Herr Professor, was haben Sie eigentlich erfunden?
In der Biologie kann man nichts erfinden. Ich wollte einen Beitrag zur Reduktion des Vitamin-A-Mangels leisten. Wir wollten die wichtigste Nahrungspflanze der Armen, den Reis, so verändern, dass er Provitamin A produziert, was normaler Reis nicht tut. Unser Körper wandelt dann Provitamin A in Vitamin A um. Arme Menschen, die sich fast ausschliesslich von Reis ernähren, leiden unter Vitamin-A-Mangel mit ernsthaften medizinischen Konsequenzen bis zu Blindheit oder Tod. Als wir 1990 mit diesem Projekt anfingen, waren unsere Kollegen überzeugt, dass das zu kompliziert sei. Nach zehn Jahren ist es uns dann doch gelungen. Mit Professor Peter Beyer von der Universität Freiburg hatte und habe ich einen entscheidenden Partner. Nun haben wir den Golden Rice, der so viel Provitamin A enthält, dass Menschen, die sich nur von Reis ernähren, weil sie arm sind, nicht unter Vitamin-A-Mangel leiden müssten.

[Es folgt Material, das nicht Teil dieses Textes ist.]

(** A computation that only reads the region, as part of the kernel. *)
Definition reading {S A} (m : mem) (c : K mem A) : K S A := λ s,
  match c m with
  | Done a _ => Done a s
  | Panic => Panic
  | Undef => Undef
  | OutOfFuel => OutOfFuel
  end.

(** [n] characters are left from [s]; [res] is already multiplied. *)
Fixpoint parse_octal_loop (n : nat) (s : ptr) (res : Z) : K mem Z :=
  match n with
  | O => mret res
  | S n' =>
      c ← load s;
      let res := u32 (res + (schar c - ch "0")) in
      parse_octal_loop n' (S s) (if (n' =? 0)%nat then res else u32 (res * 8))
  end.
Definition parse_octal (s : ptr) (len : nat) : K mem Z := parse_octal_loop len s 0.

Fixpoint load_bytes (p : ptr) (n : nat) : K mem (list Z) :=
  match n with
  | O => mret []
  | S n => c ← load p; cs ← load_bytes (S p) n; mret (c :: cs)
  end.

Definition ASSERT_OK (rc : Z) : K kstate unit := ASSERT (negb (IS_ERR rc)).
Definition ASSERT_PTR {A} (r : ptr_res A) : K kstate A :=
  match r with PTR a => mret a | ERR_PTR _ => panic end.

(** [for (size_t count = 0; count < file_size;)] *)
Fixpoint write_content (fuel : nat) (m : mem) (desc : nat) (file_content : ptr) (file_size count : Z)
    : K kstate unit :=
  if file_size <=? count then mret tt
  else
    match fuel with
    | O => out_of_fuel
    | S fuel =>
        bytes ← reading m (load_bytes (file_content + Z.to_nat count)%nat (Z.to_nat (file_size - count)));
        nwritten ← file_description_write desc bytes;
        _ ← ASSERT_OK nwritten;
        write_content fuel m desc file_content file_size (u32 (count + nwritten))
    end.

(** One entry: the directory or the file [filename]. *)
Definition create_entry (m : mem) (cursor filename : ptr) (mode name_size file_size : Z) : K kstate unit :=
  name ← reading m (read_str filename);
  if S_ISDIR mode then
    inode ← vfs_create name mode;
    _ ← ASSERT_PTR inode;
    mret tt
  else
    desc ← vfs_open name (Z.lor O_CREAT (Z.lor O_EXCL O_WRONLY)) mode;
    desc ← ASSERT_PTR desc;
    rdev ← reading m (parse_octal (cursor + C_RDEV) 6);
    x ← Kernel.desc desc;
    nd ← node (d_inode x);
    _ ← set_node (d_inode x) (set_device_id rdev nd);
    _ ← write_content (Z.to_nat file_size) m desc (cursor + sizeof_cpio_odc_header + Z.to_nat name_size)%nat file_size 0;
    rc ← file_description_close desc;
    ASSERT_OK rc.

(** The loop over the entries; [magic] and [trailer] are the two literals. *)
Fixpoint populate (fuel : nat) (m : mem) (magic trailer cursor : ptr) : K kstate unit :=
  match fuel with
  | O => out_of_fuel
  | S fuel =>
      c ← reading m (strncmp (cursor + C_MAGIC) magic 6);
      _ ← ASSERT (c =? 0);
      name_size ← reading m (parse_octal (cursor + C_NAMESIZE) 6);
      let filename := (cursor + sizeof_cpio_odc_header)%nat in
      c ← reading m (strncmp filename trailer (Z.to_nat name_size));
      if c =? 0 then mret tt
      else
        mode ← reading m (parse_octal (cursor + C_MODE) 6);
        file_size ← reading m (parse_octal (cursor + C_FILESIZE) 11);
        _ ← create_entry m cursor filename mode name_size file_size;
        populate fuel m magic trailer
          (cursor + (sizeof_cpio_odc_header + Z.to_nat name_size + Z.to_nat file_size))%nat
  end.

(** ** The reference: archives as their writers make them *)
Record file := File {
  f_name : list Z; f_mode : Z; f_rdev : Z; f_content : list Z;
  (** c_dev, c_ino, c_uid, c_gid, c_nlink, c_mtime *)
  f_other : Z * Z * Z * Z * Z * Z }.
Fixpoint octal (n : nat) (v : Z) : list Z :=
  match n with
  | O => []
  | S n => octal n (v / 8) ++ [ch "0" + v mod 8]
  end.
Definition header (e : file) : list Z :=
  let '(dev, ino, uid, gid, nlink, mtime) := f_other e in
  lit "070707" ++ octal 6 dev ++ octal 6 ino ++ octal 6 (f_mode e) ++ octal 6 uid ++ octal 6 gid ++
  octal 6 nlink ++ octal 6 (f_rdev e) ++ octal 11 mtime ++ octal 6 (Z.of_nat (S (length (f_name e)))) ++
  octal 11 (Z.of_nat (length (f_content e))).
Definition encode (e : file) : list Z := header e ++ f_name e ++ [0] ++ f_content e.
Definition trailer_entry : file := File (lit "TRAILER!!!") 0 0 [] (0, 0, 0, 0, 1, 0).
Definition archive (es : list file) : list Z := mjoin (encode <$> es) ++ encode trailer_entry.
Definition file_ok (e : file) : Prop :=
  Forall (λ c, 0 < c < 256) (f_name e) ∧ f_name e ≠ lit "TRAILER!!!" ∧
  0 ≤ f_mode e < 8 ^ 6 ∧ 0 ≤ f_rdev e < 8 ^ 6 ∧
  Z.of_nat (S (length (f_name e))) < 8 ^ 6 ∧ Z.of_nat (length (f_content e)) < U32.

(** What installing a file means: the calls on its name, mode and content. *)
Fixpoint write_all (fuel : nat) (desc : nat) (content : list Z) (count : Z) : K kstate unit :=
  if Z.of_nat (length content) <=? count then mret tt
  else
    match fuel with
    | O => out_of_fuel
    | S fuel =>
        nwritten ← file_description_write desc (drop (Z.to_nat count) content);
        _ ← ASSERT_OK nwritten;
        write_all fuel desc content (u32 (count + nwritten))
    end.
Definition install (e : file) : K kstate unit :=
  if S_ISDIR (f_mode e) then inode ← vfs_create (f_name e) (f_mode e); _ ← ASSERT_PTR inode; mret tt
  else
    desc ← vfs_open (f_name e) (Z.lor O_CREAT (Z.lor O_EXCL O_WRONLY)) (f_mode e);
    desc ← ASSERT_PTR desc;
    x ← Kernel.desc desc;
    nd ← node (d_inode x);
    _ ← set_node (d_inode x) (set_device_id (f_rdev e) nd);
    _ ← write_all (length (f_content e)) desc (f_content e) 0;
    rc ← file_description_close desc;
    ASSERT_OK rc.
Fixpoint install_all (es : list file) : K kstate unit :=
  match es with
  | [] => mret tt
  | e :: es => _ ← install e; install_all es
  end.

(** ** Theorems *)
Lemma reading_run {St A} m (c : K mem A) a m' (s : St) : c m = Done a m' → reading m c s = Done a s.
Proof. intros H. unfold reading. by rewrite H. Qed.
(** [l] is in memory at [p]. *)
Definition holds (m : mem) (p : ptr) (l : list Z) : Prop := ∃ a b, m = a ++ l ++ b ∧ p = length a.
Lemma holds_app m p l k : holds m p (l ++ k) ↔ holds m p l ∧ holds m (p + length l) k.
Proof.
  split.
  - intros (a & b & -> & ->). rewrite <-app_assoc. split; [by exists a, (k ++ b)|].
    exists (a ++ l), b. by rewrite <-app_assoc, length_app.
  - intros [(a & b & -> & ->) (a' & b' & Hm & Hl)].
    assert (a' = a ++ l ∧ b = k ++ b') as [-> ->].
    { rewrite app_assoc in Hm. apply app_inj_1 in Hm as [<- ->]; [done|]. by rewrite length_app. }
    exists a, b'. by rewrite <-app_assoc.
Qed.
Lemma holds_lookup m p c l : holds m p (c :: l) → m !! p = Some c ∧ holds m (S p) l.
Proof.
  intros (a & b & -> & ->). split; [by apply list_lookup_middle|].
  exists (a ++ [c]), b. rewrite <-app_assoc, length_app. split; [done|]. cbn. lia.
Qed.
Lemma holds_cstr m p s : Forall (λ c, 0 < c < 256) s → holds m p (s ++ [0]) → cstr m p s.
Proof.
  intros Hs (a & b & -> & ->). rewrite <-app_assoc. apply cstr_here.
  eapply Forall_impl; [exact Hs|]. intros; cbn in *; lia.
Qed.

Lemma load_bytes_run m p l : holds m p l → load_bytes p (length l) m = Done l m.
Proof.
  revert p. induction l as [|c l IH]; intros p Hl; [done|]. apply holds_lookup in Hl as [Hc Hl].
  cbn [length load_bytes]. rewrite (bind_run _ _ _ _ _ (load_run _ _ _ Hc)). 
  by rewrite (bind_run _ _ _ _ _ (IH _ Hl)).
Qed.

(** *** Numbers *)
Definition octal_value (a : Z) (ds : list Z) : Z := foldl (λ a c, 8 * a + (c - ch "0")) a ds.
Definition is_octal (c : Z) : Prop := ch "0" ≤ c < ch "8".
Lemma octal_digits n v : Forall is_octal (octal n v).
Proof.
  revert v. induction n as [|n IH]; intros v; [by apply Forall_nil|]. apply Forall_app. split; [apply IH|].
  apply Forall_singleton. unfold is_octal, ch. cbn. pose proof (Z.mod_pos_bound v 8). lia.
Qed.
Lemma length_octal n v : length (octal n v) = n.
Proof. revert v. induction n as [|n IH]; intros v; [done|]. cbn [octal]. rewrite length_app, IH. cbn. lia. Qed.
Lemma octal_value_octal n v a : 0 ≤ v → octal_value a (octal n v) = a * 8 ^ Z.of_nat n + v mod 8 ^ Z.of_nat n.
Proof.
  revert v a. induction n as [|n IH]; intros v a Hv; [cbn; rewrite Z.mod_1_r; lia|].
  unfold octal_value in *. cbn [octal]. rewrite foldl_app, IH by (apply Z.div_pos; lia). cbn [foldl].
  rewrite Nat2Z.inj_succ, Z.pow_succ_r by lia.
  rewrite (Z.rem_mul_r v 8 (8 ^ Z.of_nat n)) by (try lia; apply Z.pow_nonzero; lia). lia.
Qed.
Lemma parse_octal_loop_run m p ds a :
  holds m p ds → Forall is_octal ds → ds ≠ [] →
  parse_octal_loop (length ds) p (u32 (8 * a)) m = Done (u32 (octal_value a ds)) m.
Proof.
  revert p a. induction ds as [|c ds IH]; intros p a Hm Hd Hne; [done|].
  apply holds_lookup in Hm as [Hc Hm]. apply Forall_cons in Hd as [Hd Hds].
  cbn [length parse_octal_loop]. rewrite (bind_run _ _ _ _ _ (load_run _ _ _ Hc)).
  assert (Hs : schar c = c).
  { unfold is_octal in Hd. unfold schar. change (ch "8") with 56 in Hd. change (ch "0") with 48 in Hd.
    rewrite u8_small by lia. case_match; lia. }
  rewrite Hs. unfold octal_value in *. cbn [foldl].
  assert (Hr : u32 (u32 (8 * a) + (c - ch "0")) = u32 (8 * a + (c - ch "0")))
    by (unfold u32; by rewrite Zplus_mod_idemp_l).
  rewrite Hr. destruct ds as [|d ds]; [done|]. cbn [length Nat.eqb].
  replace (u32 (u32 (8 * a + (c - ch "0")) * 8)) with (u32 (8 * (8 * a + (c - ch "0"))))
    by (unfold u32; rewrite Zmult_mod_idemp_l; f_equal; lia).
  by apply IH.
Qed.
Lemma parse_octal_run m p n v :
  holds m p (octal n v) → (0 < n)%nat → 0 ≤ v < 8 ^ Z.of_nat n → v < U32 → parse_octal p n m = Done v m.
Proof.
  intros Hm Hn Hv Hu. pose proof (parse_octal_loop_run m p (octal n v) 0 Hm (octal_digits n v)) as Hr.
  rewrite length_octal, octal_value_octal, Z.mod_small in Hr by lia. unfold parse_octal.
  change (u32 (8 * 0)) with 0 in Hr. rewrite Hr; [by rewrite Z.mul_0_l, Z.add_0_l, u32_small by lia|].
  intros E. apply (f_equal length) in E. rewrite length_octal in E. cbn in E. lia.
Qed.

(** *** Comparing with the literals *)
Lemma strncmp_cstr n m p q s t :
  cstr m p s → cstr m q t → (length s < n)%nat → ∃ r, strncmp p q n m = Done r m ∧ (r = 0 ↔ s = t).
Proof.
  revert p q s t. induction n as [|n IH]; intros p q s t Hs Ht Hn; [lia|]. cbn [strncmp].
  destruct s as [|a s], t as [|b t]; cbn [cstr] in Hs, Ht.
  - run_load. run_load. by exists 0.
  - destruct Ht as (Hb & Hb0 & Ht). run_load. run_load. rewrite (proj2 (Z.eqb_neq 0 b)) by done.
    eexists. split; [done|]. split; [lia|done].
  - destruct Hs as (Ha & Ha0 & Hs). run_load. run_load. rewrite (proj2 (Z.eqb_neq a 0)) by done.
    eexists. split; [done|]. split; [lia|done].
  - destruct Hs as (Ha & Ha0 & Hs), Ht as (Hb & Hb0 & Ht). run_load. run_load.
    destruct (Z.eqb_spec a b) as [->|Hne].
    + rewrite (proj2 (Z.eqb_neq b 0)) by done.
      destruct (IH (S p) (S q) s t Hs Ht) as (r & Hr & Hiff); [cbn in Hn; lia|].
      exists r. split; [done|]. rewrite Hiff. naive_solver.
    + eexists. split; [done|]. split; [lia|]. intros [= ? ?]. lia.
Qed.
Lemma strncmp_same m p q l :
  holds m p l → holds m q l → Forall (λ c, c ≠ 0) l → strncmp p q (length l) m = Done 0 m.
Proof.
  revert p q. induction l as [|c l IH]; intros p q Hp Hq Hl; [done|].
  apply holds_lookup in Hp as [Hc Hp], Hq as [Hd Hq]. apply Forall_cons in Hl as [Hc0 Hl].
  cbn [length strncmp]. rewrite (bind_run _ _ _ _ _ (load_run _ _ _ Hc)), (bind_run _ _ _ _ _ (load_run _ _ _ Hd)).
  rewrite Z.eqb_refl, (proj2 (Z.eqb_neq c 0)) by done. by apply IH.
Qed.

(** *** One entry *)
Record at_entry (m : mem) (cursor : ptr) (e : file) : Prop := AtEntry {
  at_magic : holds m (cursor + C_MAGIC) (lit "070707");
  at_mode : holds m (cursor + C_MODE) (octal 6 (f_mode e));
  at_rdev : holds m (cursor + C_RDEV) (octal 6 (f_rdev e));
  at_namesize : holds m (cursor + C_NAMESIZE) (octal 6 (Z.of_nat (S (length (f_name e)))));
  at_filesize : holds m (cursor + C_FILESIZE) (octal 11 (Z.of_nat (length (f_content e))));
  at_name : holds m (cursor + sizeof_cpio_odc_header) (f_name e ++ [0]);
  at_content : holds m (cursor + sizeof_cpio_odc_header + S (length (f_name e))) (f_content e);
}.
Lemma length_encode e :
  length (encode e) = (sizeof_cpio_odc_header + S (length (f_name e)) + length (f_content e))%nat.
Proof.
  unfold encode, header. destruct (f_other e) as [[[[[? ?] ?] ?] ?] ?].
  rewrite !length_app, !length_octal. cbn [length]. unfold sizeof_cpio_odc_header. cbn. lia.
Qed.
Lemma holds_at_entry m cursor e : holds m cursor (encode e) → at_entry m cursor e.
Proof.
  unfold encode, header. destruct (f_other e) as [[[[[dev ino] uid] gid] nlink] mtime].
  rewrite <-!app_assoc, !holds_app, !length_octal. change (length (lit "070707")) with 6%nat.
  change (length [0]) with 1%nat.
  intros (H0 & H1 & H2 & H3 & H4 & H5 & H6 & H7 & H8 & H9 & H10 & H11 & H12 & H13).
  split; rewrite ?holds_app; try split;
    unfold C_MAGIC, C_MODE, C_RDEV, C_NAMESIZE, C_FILESIZE, sizeof_cpio_odc_header;
    match goal with |- holds _ ?p ?l => match goal with H : holds _ ?q l |- _ => replace p with q by lia; exact H end end.
Qed.
Lemma write_content_run m fuel desc p content count s :
  holds m p content → 0 ≤ count →
  write_content fuel m desc p (Z.of_nat (length content)) count s = write_all fuel desc content count s.
Proof.
  intros Hm. revert count s. induction fuel as [|fuel IH]; intros count s Hc; [done|].
  cbn [write_content write_all]. destruct (Z.leb_spec (Z.of_nat (length content)) count) as [|Hlt]; [done|].
  assert (Hb : reading m (load_bytes (p + Z.to_nat count)%nat (Z.to_nat (Z.of_nat (length content) - count))) s =
    Done (drop (Z.to_nat count) content) s).
  { eapply reading_run.
    replace (Z.to_nat (Z.of_nat (length content) - count)) with (length (drop (Z.to_nat count) content))
      by (rewrite length_drop; lia).
    apply load_bytes_run. rewrite <-(take_drop (Z.to_nat count) content), holds_app, length_take in Hm.
    destruct Hm as [_ Hm]. by rewrite Nat.min_l in Hm by lia. }
  rewrite (bind_run _ _ _ _ _ Hb). unfold mbind, K_bind.
  destruct (file_description_write _ _ s) as [n s'| | |]; [|done..].
  destruct (ASSERT_OK n s') as [[] s''| | |]; [|done..]. apply IH. apply u32_range.
Qed.
Lemma create_entry_run m cursor e s :
  at_entry m cursor e → file_ok e →
  create_entry m cursor (cursor + sizeof_cpio_odc_header) (f_mode e)
    (Z.of_nat (S (length (f_name e)))) (Z.of_nat (length (f_content e))) s = install e s.
Proof.
  intros Hat (Hname & _ & Hmode & Hrdev & Hns & Hfs). unfold create_entry, install.
  pose proof (holds_cstr _ _ _ Hname (at_name _ _ _ Hat)) as Hs.
  assert (Hn := reading_run m _ _ _ s (read_str_run _ _ _ Hs)).
  rewrite (bind_run _ _ _ _ _ Hn). destruct (S_ISDIR (f_mode e)); [done|].
  unfold mbind, K_bind. destruct (vfs_open _ _ _ s) as [r s1| | |]; [|done..].
  destruct (ASSERT_PTR r s1) as [d s2| | |]; [|done..].
  rewrite (reading_run m _ _ _ s2 (parse_octal_run _ _ _ _ (at_rdev _ _ _ Hat) ltac:(lia) Hrdev ltac:(unfold U32; lia))).
  destruct (Kernel.desc d s2) as [x s3| | |]; [|done..].
  destruct (node (d_inode x) s3) as [nd s4| | |]; [|done..].
  destruct (set_node _ _ s4) as [[] s5| | |]; [|done..].
  rewrite Nat2Z.id, (write_content_run m _ d _ (f_content e) 0 s5); [done| |lia].
  pose proof (at_content _ _ _ Hat) as Hc. by rewrite !Nat2Z.id.
Qed.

Ihre Forschung war also erfolgreich. Und wie ging es dann weiter?
Wir waren bereits 1999 erfolgreich, und wir sind immer noch nicht am Ziel. Denn wir sprechen hier über eine transgene Pflanze, über GM-Nahrungsmittel, und diese werden in unserer Gesellschaft als gefährlich betrachtet. Dabei gibt es Tausende von Publikationen, die nachweisen, dass das ganz normale Pflanzen sind, vor denen man keine Angst haben muss. Zwei Monate nach unserem wissenschaftlichen Durchbruch musste ich in Pension gehen. Denn an der ETH hört man auf zu arbeiten, wenn das Semester vorbei ist, in dem man 65 wurde. Also konnte ich die Infrastruktur und die ganzen Möglichkeiten, die ich als ETH-Professor hatte, nicht mehr einsetzen. Ein weiteres grosses Problem: Man bekommt im öffentlichen Bereich zwar Geld für die Grundlagenforschung; wenn es aber darum geht, die Ergebnisse in etwas Praktisches umzusetzen, fehlt das Geld.
Aber was passiert dann? Es müsste doch einen Übergang geben?
In der Regel enden die meisten wissenschaftlichen Entdeckungen in einer finanziellen Sackgasse und werden nicht weiterverfolgt. Gute Chancen haben nur Entdeckungen, die für die Pharmazie, die Medizin oder die Industrie allgemein interessant sind. Da gibt es eingefahrene Mechanismen, die dafür sorgen, dass solche Entdeckungen zur Produktreife weiterbearbeitet werden. Aber wenn man wie wir ein humanitäres Projekt verfolgt, gibt es nur sehr eingeschränkte finanzielle Möglichkeiten, und gar keine, wenn Gentechnik im Spiel ist.